If you hear a buzz after finishing director Rebbeca Hall’s film Passing, don’t worry it’s not a fly in your room, it’s the Oscar buzz.
Passing, adapted from Nella Larson’s 1929 novel of the same name, is a perceptive piece of art that poignantly portrays the conflict and complexity of racial ambiguity in 1920s America.
When Irene Redfield (Tessa Thompson), who is a mother and a wife with a seemingly perfect life, meets her old childhood friend Clare Bellew (Ruth Negga) after 12 years apart, their worlds collide in a way she wouldn’t have expected.
Irene is surprised to discover that Clare has been passing as white. Clare is married to a wealthy white man, with a daughter she plans on sending to a Swedish boarding school.

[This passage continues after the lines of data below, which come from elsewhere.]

(* ===== verification/CoreTypes.v ===== *)
(** * [CoreTypes]: errors, event kinds and tags of [crates/core]

    Models [crates/core/src/lib.rs] ([CoreError] and its [Display]),
    [kinds.rs] and [tags.rs].  A Nostr tag is a [Vec<String>], an event's tags
    a list of them. *)

From S2P Require Import Prelude RustStr.

Abbreviation tag := (list string) (only parsing).
Abbreviation tag_list := (list (list string)) (only parsing).

(** ** [lib.rs] *)

Inductive CoreError : Type :=
| MissingField (field : string)
| InvalidField (field value : string)
| InvalidTag (tag value : string).

#[export] Instance CoreError_eq_dec : EqDecision CoreError.
Proof. solve_decision. Defined.

Definition CoreError_display (e : CoreError) : string :=
  match e with
  | MissingField field => "missing required field: " +:+ field
  | InvalidField field value => "invalid field " +:+ field +:+ ": " +:+ value
  | InvalidTag tag value => "invalid tag " +:+ tag +:+ ": " +:+ value
  end.

(** ** [kinds.rs] *)

Definition KIND_GIT_REPO_ANNOUNCEMENT : Z := 30617.
Definition KIND_GIT_REPO_STATE : Z := 30618.
Definition KIND_GIT_PATCH : Z := 1617.
Definition KIND_GIT_PULL_REQUEST : Z := 1618.
Definition KIND_GIT_PULL_REQUEST_UPDATE : Z := 1619.
Definition KIND_GIT_ISSUE : Z := 1621.
Definition KIND_GIT_STATUS_OPEN : Z := 1630.
Definition KIND_GIT_STATUS_APPLIED : Z := 1631.
Definition KIND_GIT_STATUS_CLOSED : Z := 1632.
Definition KIND_GIT_STATUS_DRAFT : Z := 1633.
Definition KIND_USER_GRASP_LIST : Z := 10317.
Definition KIND_GITTREE_CONTROL : Z := 29000.

Definition status_kinds : list Z :=
  [KIND_GIT_STATUS_OPEN; KIND_GIT_STATUS_APPLIED; KIND_GIT_STATUS_CLOSED; KIND_GIT_STATUS_DRAFT].

Definition nip34_required_kinds : list Z :=
  [KIND_GIT_REPO_ANNOUNCEMENT; KIND_GIT_REPO_STATE; KIND_GIT_PATCH; KIND_GIT_PULL_REQUEST;
   KIND_GIT_PULL_REQUEST_UPDATE; KIND_GIT_ISSUE; KIND_GIT_STATUS_OPEN; KIND_GIT_STATUS_APPLIED;
   KIND_GIT_STATUS_CLOSED; KIND_GIT_STATUS_DRAFT].

Definition is_nip34_kind (kind : Z) : bool :=
  existsb (λ entry, bool_decide (entry = kind)) nip34_required_kinds.

(** ** [tags.rs] *)

Definition tag_name (t : tag) : option string := head t.

Definition tag_value (t : tag) : option string := t !! 1.

Definition tag_values (t : tag) : list string :=
  if bool_decide (length t ≤ 1) then [] else drop 1 t.

Definition has_name (name : string) (t : tag) : bool :=
  match head t with Some n => bool_decide (n = name) | None => false end.

Definition collect_tag_values (tags : tag_list) (name : string) : list string :=
  foldl (λ values t, if has_name name t then values ++ drop 1 t else values) [] tags.

Definition push_unique (target : list string) (value : string) : list string :=
  if existsb (λ item, bool_decide (item = value)) target then target else target ++ [value].

Definition extend_unique (target values : list string) : list string :=
  foldl push_unique target values.

Definition collect_tag_values_unique (tags : tag_list) (name : string) : list string :=
  foldl (λ values t, if has_name name t then extend_unique values (tag_values t) else values)
    [] tags.

Definition join_tag_values (kind : string) (values : list string) : tag := kind :: values.

(** ** Slice patterns on tags, and the tags the writers push

    [match_value] is the pattern [[t, value, ..] if t == name], [match_values]
    the pattern [[t, values @ ..] if t == name]. *)

Definition match_value (name : string) (t : tag) : option string :=
  match t with n :: values => if n == name then head values else None | [] => None end.

Definition match_values (name : string) (t : tag) : option (list string) :=
  match t with n :: values => if n == name then Some values else None | [] => None end.

(** [for v in vs { tags.push(vec![name, v]) }] *)
Definition each_tag (name : string) (vs : list string) : tag_list := (λ v, [name; v]) <$> vs.
(** [if let Some(v) = o { tags.push(vec![name, v]) }] *)
Definition option_tag (name : string) (o : option string) : tag_list :=
  match o with Some v => [[name; v]] | None => [] end.
(** [if !vs.is_empty() { tags.push(join_tag_values(name, vs)) }] *)
Definition list_tag (name : string) (vs : list string) : tag_list :=
  match vs with [] => [] | _ => [join_tag_values name vs] end.

(** ** Lemmas *)

Lemma push_unique_in target v : v ∈ target → push_unique target v = target.
Proof.
  intros Hv. unfold push_unique.
  assert (existsb (λ item, bool_decide (item = v)) target = true) as ->; [|done].
  apply existsb_true. exists v. by rewrite bool_decide_eq_true_2.
Qed.

Lemma push_unique_new target v : v ∉ target → push_unique target v = target ++ [v].
Proof.
  intros Hv. unfold push_unique.
  assert (existsb (λ item, bool_decide (item = v)) target = false) as ->; [|done].
  apply existsb_false. intros x Hx. apply bool_decide_eq_false_2. congruence.
Qed.

Lemma elem_of_push_unique x target v : x ∈ push_unique target v ↔ x ∈ target ∨ x = v.
Proof.
  destruct (decide (v ∈ target)).
  - rewrite push_unique_in by done. naive_solver.
  - rewrite push_unique_new by done. set_solver.
Qed.

Lemma NoDup_push_unique target v : NoDup target → NoDup (push_unique target v).
Proof.
  intros Hn. destruct (decide (v ∈ target)).
  - by rewrite push_unique_in.
  - rewrite push_unique_new by done. apply NoDup_app. split; [done|]. split; [set_solver|].
    apply NoDup_singleton.
Qed.

Lemma NoDup_extend_unique target vs : NoDup target → NoDup (extend_unique target vs).
Proof.
  revert target. induction vs as [|v vs IH]; intros target Hn; simpl; [done|].
  apply IH. by apply NoDup_push_unique.
Qed.

Lemma elem_of_extend_unique x target vs : x ∈ extend_unique target vs ↔ x ∈ target ∨ x ∈ vs.
Proof.
  revert target. induction vs as [|v vs IH]; intros target; simpl.
  - set_solver.
  - unfold extend_unique in IH. rewrite IH, elem_of_push_unique. set_solver.
Qed.

(** Values that are new and distinct are appended in order. *)
Lemma extend_unique_fresh target vs :
  NoDup (target ++ vs) → extend_unique target vs = target ++ vs.
Proof.
  revert target. induction vs as [|v vs IH]; intros target Hn; simpl.
  { by rewrite app_nil_r. }
  rewrite push_unique_new.
  - change (target ++ v :: vs) with (target ++ [v] ++ vs) in *. rewrite app_assoc in *.
    by apply IH.
  - apply NoDup_app in Hn as (_ & Hn & _). set_solver.
Qed.

Lemma extend_unique_nil vs : NoDup vs → extend_unique [] vs = vs.
Proof. apply (extend_unique_fresh []). Qed.

(** A loop over tags reads back what the writers pushed, one field at a time:
    [F] is the loop as a function of the remaining tags and of the field. *)
Section ReadBack.
Context {R : Type} (name : string).

Lemma read_each_tag (F : tag_list → list string → R) acc vs rest :
  (∀ v acc rest, F ([name; v] :: rest) acc = F rest (push_unique acc v)) →
  F (each_tag name vs ++ rest) acc = F rest (extend_unique acc vs).
Proof.
  intros HF. revert acc. induction vs as [|v vs IH]; intros acc; simpl; [done|].
  rewrite HF. apply IH.
Qed.

Lemma read_option_tag (F : tag_list → option string → R) o rest :
  (∀ v rest, F ([name; v] :: rest) None = F rest (Some v)) →
  F (option_tag name o ++ rest) None = F rest o.
Proof. intros HF. destruct o; simpl; auto. Qed.

(** Repeated values are read once. *)
Lemma read_list_tag_unique (F : tag_list → list string → R) vs rest :
  (∀ vs rest, F ((name :: vs) :: rest) [] = F rest (extend_unique [] vs)) →
  F (list_tag name vs ++ rest) [] = F rest (extend_unique [] vs).
Proof. intros HF. destruct vs as [|v vs]; [done|]. simpl. unfold join_tag_values. by rewrite HF. Qed.

Lemma read_list_tag (F : tag_list → list string → R) vs rest :
  (∀ vs rest, F ((name :: vs) :: rest) [] = F rest (extend_unique [] vs)) →
  NoDup vs → F (list_tag name vs ++ rest) [] = F rest vs.
Proof. intros HF Hn. by rewrite read_list_tag_unique, extend_unique_nil. Qed.
End ReadBack.

#[export] Hint Resolve NoDup_push_unique NoDup_extend_unique NoDup_nil_2 : gittree.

While Irene occasionally uses her privilege to use white-only services from time to time, Clare ‘passes’ everyday. She even admits that while she was pregnant she was filled with anxiety because she was worried about how dark her child would be.
The two women have chosen two diverging paths and it’s no more apparent than when Irene meets Clare’s husband John Bellew (Alexander Skarsgård), whose casually violent racism highlights how far Clare has turned from her heritage.
The first word that comes out of his mouth is ‘Nig’, which is a pet name he has for Clare, coined when he noted that her skin was getting darker over the course of their marriage, and that if she wasn’t careful she would end up looking like a Black person.
Racial ambiguity has been a tool employed by many biracial or more European appearing African Americans for centuries. The colour lines blurred after slavery ended due to master-slave relations and Black people who could pass for white opted to change races for a chance at a better life.
In Passing, audiences are brought into the lives of Irene and Clare who are both passing but the duality of the choices they have made in their lives to either pass makes the audience question: “Who truly has it better?” But there is no answer to this question, as Clare and Irene are in two different cages of oppression and rules that plague their lives. They are both in prisons of their own making.
This may be Rebecca Hall’s directorial debut but everything about Passing is deliberate, intentional, and evocative. Shooting the entire film with a black and white filter leaves the audience straining to see if Clare, who has chosen a life as a blonde, white woman is truly passing or not – which is exactly what Hall wants.
The chemistry between Thompson and Negga is fraught with jealousy, borders into obsession and veers into the murky territory of Irene’s repressed attraction to Clare. Lingering finger snatched back quickly at points made me wonder is this film really a Sapphic love story?
Clare with her husband John (Skarsgård has mastered the artform of detestable husband) and Irene married to Brian, played by André Holland, a handsome Black doctor, and two sons, juxtapose one another’s lives in an eerie and erotic manner.
Although neither would trade places with the other, they both envy what the other has. Irene envies Clare’s effortless beauty and Clare envies the freedom and sense of identity Irene has. In between the polite smiles and curious gazes, what binds them together isn’t their childhood but jealousy.
Irene is hesitant to bring Clare into her social circle but Clare latches on like a leech, and soon a once vibrant Irene becomes cold, distant, and untrusting of her husband and Clare’s relationship. Throughout every scene Clare exercises her passing privilege to wrap every man in sight around her upper class Manhattan finger, including Irene’s husband.
Irene is a woman with a perfect life, a perfect mother and wife. Clare, meanwhile, yearns to recapture the identity she let go of so easily and now wants back. Yet, Clare isn’t looking for true solidarity with the Black community, simply excitement. She doesn’t want any of the effluvium that comes with blackness, only the music, entertainment, food and dancing.
At the core of this movie we are shown what people will hide about themselves to get what they want, no matter the cost. In the end I was left with one resounding thought: “Aren’t we all trying to pass for something?”
Passing is a visceral, uncomfortable, anxiety-inducing experience, that cleverly uses the black gaze so audience members are in a constant state of fear that they themselves will be caught out, and their own masks so delicately placed, will fall off as Clare’s ultimately does.